[Collection entries]
(* ===== verification/JsText.v ===== *)
(** * Text built-ins

    [split], [slice], uniqueness through [Set], iteration over the entries of an object, spreading one object
    over another and deleting keys, as the other files use them. *)

From S2P Require Import Prelude.
From S2P Require Import JsValue.
#[local] Open Scope string_scope.
#[local] Open Scope list_scope.
#[local] Open Scope js_scope.

(** [s.split(c)] for a set of separator characters. *)
Fixpoint split_chars (p : ascii -> bool) (s : string) : list string :=
  match s with
  | EmptyString => [""]
  | String c r =>
    if p c then "" :: split_chars p r
    else match split_chars p r with
         | w :: ws => String c w :: ws
         | [] => [String c ""]
         end
  end.
Definition split_char (c : ascii) : string -> list string := split_chars (Ascii.eqb c).

Definition nonempty (s : string) : bool := negb (String.eqb s "").

(** [s.split('/').filter(Boolean).pop() || s] *)
Definition last_segment (s : string) : string :=
  match rev (List.filter nonempty (split_char "/" s)) with w :: _ => w | [] => s end.

(** [s.slice(0, -n)] for [n > 0]. *)
Definition drop_last (n : nat) (s : string) : string := take_chars (String.length s - n) s.

(** [[...new Set(l)]] on strings: first occurrences. *)
Fixpoint uniq (l : list string) : list string :=
  match l with
  | [] => []
  | x :: r => x :: List.filter (fun y => negb (String.eqb x y)) (uniq r)
  end.

Definition mem (x : string) (l : list string) : bool := existsb (String.eqb x) l.

(** [xs.map(String)] and [Array.isArray(v) ? v.map(x => String(x || '').trim()).filter(Boolean) : ...]. *)
Definition trimmed (l : list jsval) : list string := List.filter nonempty (map (fun x => trim (str_or_empty x)) l).

Definition jstrs (l : list string) : jsval := JArr (map JStr l).

(** [Object.keys] of an object's own fields. *)
Definition keys (v : jsval) : list string := map fst (fields_of v).

(** [Object.entries]: the indices are the keys of an array and of a string. *)
Definition entries (v : jsval) : fields :=
  match v with
  | JObj f => f
  | JArr l => imap (fun i x => (Z_to_string (Z.of_nat i), x)) l
  | JStr s => imap (fun i c => (Z_to_string (Z.of_nat i), JStr (String c ""))) (list_ascii_of_string s)
  | _ => []
  end.

(** The equality of [Set] on primitives; two objects are never the same one. *)
Definition same_value (a b : jsval) : bool :=
  match a, b with
  | JUndef, JUndef | JNull, JNull => true
  | JBool x, JBool y => Bool.eqb x y
  | JNum NaN, JNum NaN => true
  | JNum x, JNum y => num_eqb x y
  | JStr x, JStr y => String.eqb x y
  | _, _ => false
  end.
Fixpoint uniq_values (l : list jsval) : list jsval :=
  match l with
  | [] => []
  | x :: r => x :: List.filter (fun y => negb (same_value x y)) (uniq_values r)
  end.

Lemma mem_spec x l : mem x l = true <-> x ∈ l.
Proof.
  unfold mem. rewrite existsb_exists. split.
  - intros (y & Hy & E). apply String.eqb_eq in E as ->. by apply list_elem_of_In.
  - intros H. exists x. split; [by apply list_elem_of_In|apply String.eqb_refl].
Qed.

Lemma uniq_spec l : (forall x, x ∈ uniq l <-> x ∈ l) /\ NoDup (uniq l).
Proof.
  induction l as [|x l [IH1 IH2]]; [split; [done|constructor]|]. cbn [uniq]. split.
  - intros y. rewrite !elem_of_cons, list_elem_of_In, filter_In, <- list_elem_of_In, IH1.
    destruct (String.eqb_spec x y) as [->|Hn]; [tauto|]. simpl. intuition congruence.
  - apply NoDup_cons. split.
    + rewrite list_elem_of_In, filter_In, String.eqb_refl. intros [_ H]. done.
    + apply NoDup_ListNoDup, List.NoDup_filter, NoDup_ListNoDup, IH2.
Qed.

Example last_segment_ex : map last_segment ["anthropic/claude-opus-5"; "sonnet"; "/"] = ["claude-opus-5"; "sonnet"; "/"].
Proof. reflexivity. Qed.

(** [{...v}] and [{...v, k: x}] when [v] may be an array (whose indices are its keys). *)
Definition own (v : jsval) : jsval := JObj (entries v).
Definition with_own (v : jsval) (k : string) (x : jsval) : jsval := JObj (set_field k x (entries v)).
Definition without (v : jsval) (k : string) : jsval := JObj (del_field k (entries v)).

Lemma get_with_own_eq v k x : get (with_own v k x) k = x.
Proof. apply assoc_set_eq. Qed.

Lemma get_with_own_ne v k k' x : is_obj v = true -> k <> k' -> get (with_own v k' x) k = get v k.
Proof. intros Ha H. simpl. rewrite assoc_set_ne by done. by destruct v. Qed.

Lemma get_without_ne v k k' : is_obj v = true -> k <> k' -> get (without v k') k = get v k.
Proof. intros Ha H. simpl. rewrite assoc_del_ne by done. by destruct v. Qed.

Lemma get_without_eq v k : get (without v k) k = JUndef.
Proof. apply assoc_del_eq. Qed.


Definition newline : string := String (ascii_of_nat 10) "".

(** [s.replace(/a/g, b)] for single characters. *)
Fixpoint replace_char (a b : ascii) (s : string) : string :=
  match s with
  | EmptyString => EmptyString
  | String c r => String (if Ascii.eqb c a then b else c) (replace_char a b r)
  end.

(** ** Own keys *)

Lemma has_key_set k k' v f : has_key k (set_field k' v f) = String.eqb k k' || has_key k f.
Proof.
  induction f as [|[k2 v2] f IH]; simpl; [done|].
  destruct (String.eqb k' k2) eqn:E; simpl.
  - apply String.eqb_eq in E as ->. by destruct (String.eqb k k2).
  - rewrite IH. destruct (String.eqb k k2), (String.eqb k k'); reflexivity.
Qed.

Lemma has_key_del k k' f : has_key k (del_field k' f) = negb (String.eqb k' k) && has_key k f.
Proof.
  induction f as [|[k2 v2] f IH]; simpl; [by rewrite andb_false_r|].
  destruct (String.eqb_spec k' k2) as [->|Hn]; simpl; rewrite IH.
  - destruct (String.eqb_spec k2 k) as [->|H2]; simpl; [done|].
    by rewrite (proj2 (String.eqb_neq k k2)) by congruence.
  - destruct (String.eqb_spec k k2) as [->|H2]; simpl; [|done].
    by rewrite (proj2 (String.eqb_neq k' k2)) by done.
Qed.

Lemma keys_has_key k v : k ∈ keys v <-> has_own v k = true.
Proof.
  unfold keys, has_own. induction (fields_of v) as [|[k' x] f IH]; simpl; [split; [inversion 1|done]|].
  rewrite elem_of_cons, orb_true_iff, String.eqb_eq, IH. tauto.
Qed.

Lemma has_own_with v k k' x : has_own (with_field v k' x) k = String.eqb k k' || has_own v k.
Proof. apply has_key_set. Qed.

(** ** Concatenation *)

Lemma string_app_assoc (a b c : string) : ((a ++ b) ++ c = a ++ (b ++ c))%string.
Proof. induction a as [|x a IH]; [done|]. simpl. by rewrite IH. Qed.

Lemma take_chars_app a b : take_chars (String.length a) (a ++ b) = a.
Proof. induction a as [|x a IH]; simpl; [by destruct b|]. by rewrite IH. Qed.

Lemma drop_chars_app a b : drop_chars (String.length a) (a ++ b) = b.
Proof. induction a as [|x a IH]; simpl; [done|]. by rewrite IH. Qed.

Lemma string_app_nil (s : string) : (s ++ "")%string = s.
Proof. induction s as [|x s IH]; [done|]. simpl. by rewrite IH. Qed.

Lemma string_length_app (a b : string) : String.length (a ++ b) = (String.length a + String.length b)%nat.
Proof. induction a as [|x a IH]; simpl; [done|by rewrite IH]. Qed.

Lemma trim_end_snoc s c : is_space c = false -> trim_end (s ++ String c "") = (s ++ String c "")%string.
Proof.
  intros H. induction s as [|x s IH]; cbn [String.append trim_end]; [by rewrite H|].
  rewrite IH. by destruct s.
Qed.

(** Text between two characters that are not white space. *)
Lemma trim_between c s d : is_space c = false -> is_space d = false ->
  trim (String c (s ++ String d "")) = String c (s ++ String d "")%string.
Proof. intros Hc Hd. unfold trim. cbn [trim_start]. rewrite Hc. by apply (trim_end_snoc (String c s)). Qed.

(** Every character of a text. *)
Definition all_chars (p : ascii -> bool) (s : string) : bool := forallb p (list_ascii_of_string s).
Lemma all_chars_cons p c s : all_chars p (String c s) = p c && all_chars p s.
Proof. done. Qed.

(** ** Objects that are spread over others *)

(** [{...v, ...cols}] at a key [cols] does not have. *)
Lemma get_spread_other v cols k : has_key k cols = false -> (spread v (JObj cols))?.k = v?.k.
Proof.
  intros H. unfold spread. cbn [fields_of get]. assert (Hv : v?.k = assoc k (fields_of v)) by by destruct v.
  rewrite Hv. clear Hv. revert H. generalize (fields_of v). induction cols as [|[k2 x] r IH]; intros f H; [done|].
  cbn [foldl]. simpl in H. apply orb_false_iff in H as [H1 H2]. rewrite IH by done.
  apply assoc_set_ne. by apply String.eqb_neq.
Qed.
Lemma get_spread_head v k x f : has_key k f = false -> (spread v (JObj ((k, x) :: f)))?.k = x.
Proof.
  intros H. change (spread v (JObj ((k, x) :: f))) with (spread (JObj (set_field k x (fields_of v))) (JObj f)).
  rewrite get_spread_other by done. unfold get. apply assoc_set_eq.
Qed.

(** ** Keys that an object does not have

    Objects are cleaned by deleting the keys of a list and then given other fields: none of the
    keys comes back. *)

Definition lacks (ks : list string) (v : jsval) : bool := forallb (fun k => negb (has_own v k)) ks.

Lemma lacks_iff ks v : lacks ks v = true <-> forall k, k ∈ ks -> has_own v k = false.
Proof.
  unfold lacks. rewrite forallb_forall. split; intros H k Hk; apply negb_true_iff, H; by apply list_elem_of_In.
Qed.

Lemma lacks_get ks v k : lacks ks v = true -> k ∈ ks -> is_obj v = true -> get v k = JUndef.
Proof.
  rewrite lacks_iff. intros H Hk Ho. specialize (H k Hk). destruct v as [| | | | | |f]; try done. unfold has_own in H. cbn in *.
  induction f as [|[k' x] f IH]; [done|]. cbn in *. by destruct (String.eqb k k'); [|apply IH].
Qed.

Lemma lacks_field ks v k x : k ∉ ks -> lacks ks v = true -> lacks ks (with_field v k x) = true.
Proof.
  rewrite !lacks_iff. intros Hk H k' Hk'. specialize (H k' Hk'). unfold has_own, with_field in *. cbn [fields_of]. rewrite has_key_set, H, orb_false_r.
  apply String.eqb_neq. congruence.
Qed.

Lemma lacks_own ks v : is_obj v = true -> lacks ks v = true -> lacks ks (own v) = true.
Proof. by destruct v. Qed.

(** [delete], of one key and of a list of keys. *)
Lemma has_key_drop l : forall k f, has_key k (fold_left (fun out key => del_field key out) l f) = negb (existsb (String.eqb k) l) && has_key k f.
Proof.
  induction l as [|x l IH]; intros k f; [done|]. cbn [fold_left existsb]. rewrite IH, has_key_del, (String.eqb_sym x k).
  by destruct (String.eqb k x), (existsb (String.eqb k) l).
Qed.

Lemma lacks_dropped l f : lacks l (JObj (fold_left (fun out key => del_field key out) l f)) = true.
Proof.
  apply lacks_iff. intros k Hk. unfold has_own. cbn [fields_of]. rewrite has_key_drop.
  replace (existsb (String.eqb k) l) with true; [done|]. symmetry. apply existsb_exists. exists k. split; [by apply list_elem_of_In|apply String.eqb_refl].
Qed.

Lemma lacks_drop ks l v : is_obj v = true -> lacks ks v = true -> lacks ks (JObj (fold_left (fun out key => del_field key out) l (entries v))) = true.
Proof.
  rewrite !lacks_iff. intros Ho H k Hk. specialize (H k Hk). unfold has_own in *. cbn [fields_of]. rewrite has_key_drop.
  destruct v; try done. cbn in *. by rewrite H, andb_false_r.
Qed.

Lemma lacks_without ks v k : is_obj v = true -> lacks ks v = true -> lacks ks (without v k) = true.
Proof. apply (lacks_drop ks [k] v). Qed.

Lemma lacks_app ks ks' v : lacks ks v = true -> lacks ks' v = true -> lacks (ks ++ ks') v = true.
Proof. unfold lacks. intros H H'. by rewrite forallb_app, H, H'. Qed.

Lemma lacks_sub ks ks' v : (forall k, k ∈ ks' -> k ∈ ks) -> lacks ks v = true -> lacks ks' v = true.
Proof. rewrite !lacks_iff. auto. Qed.

(** A literal that is not in a list of literals. *)
Ltac not_listed := apply (bool_decide_unpack _); exact I.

**TASK ITEM**
Within the entries above, find each line where "specialize" appears; copy every one.

**YOUR RESPONSE**
  rewrite lacks_iff. intros H Hk Ho. specialize (H k Hk). destruct v as [| | | | | |f]; try done. unfold has_own in H. cbn in *.
  rewrite !lacks_iff. intros Hk H k' Hk'. specialize (H k' Hk'). unfold has_own, with_field in *. cbn [fields_of]. rewrite has_key_set, H, orb_false_r.
  rewrite !lacks_iff. intros Ho H k Hk. specialize (H k Hk). unfold has_own in *. cbn [fields_of]. rewrite has_key_drop.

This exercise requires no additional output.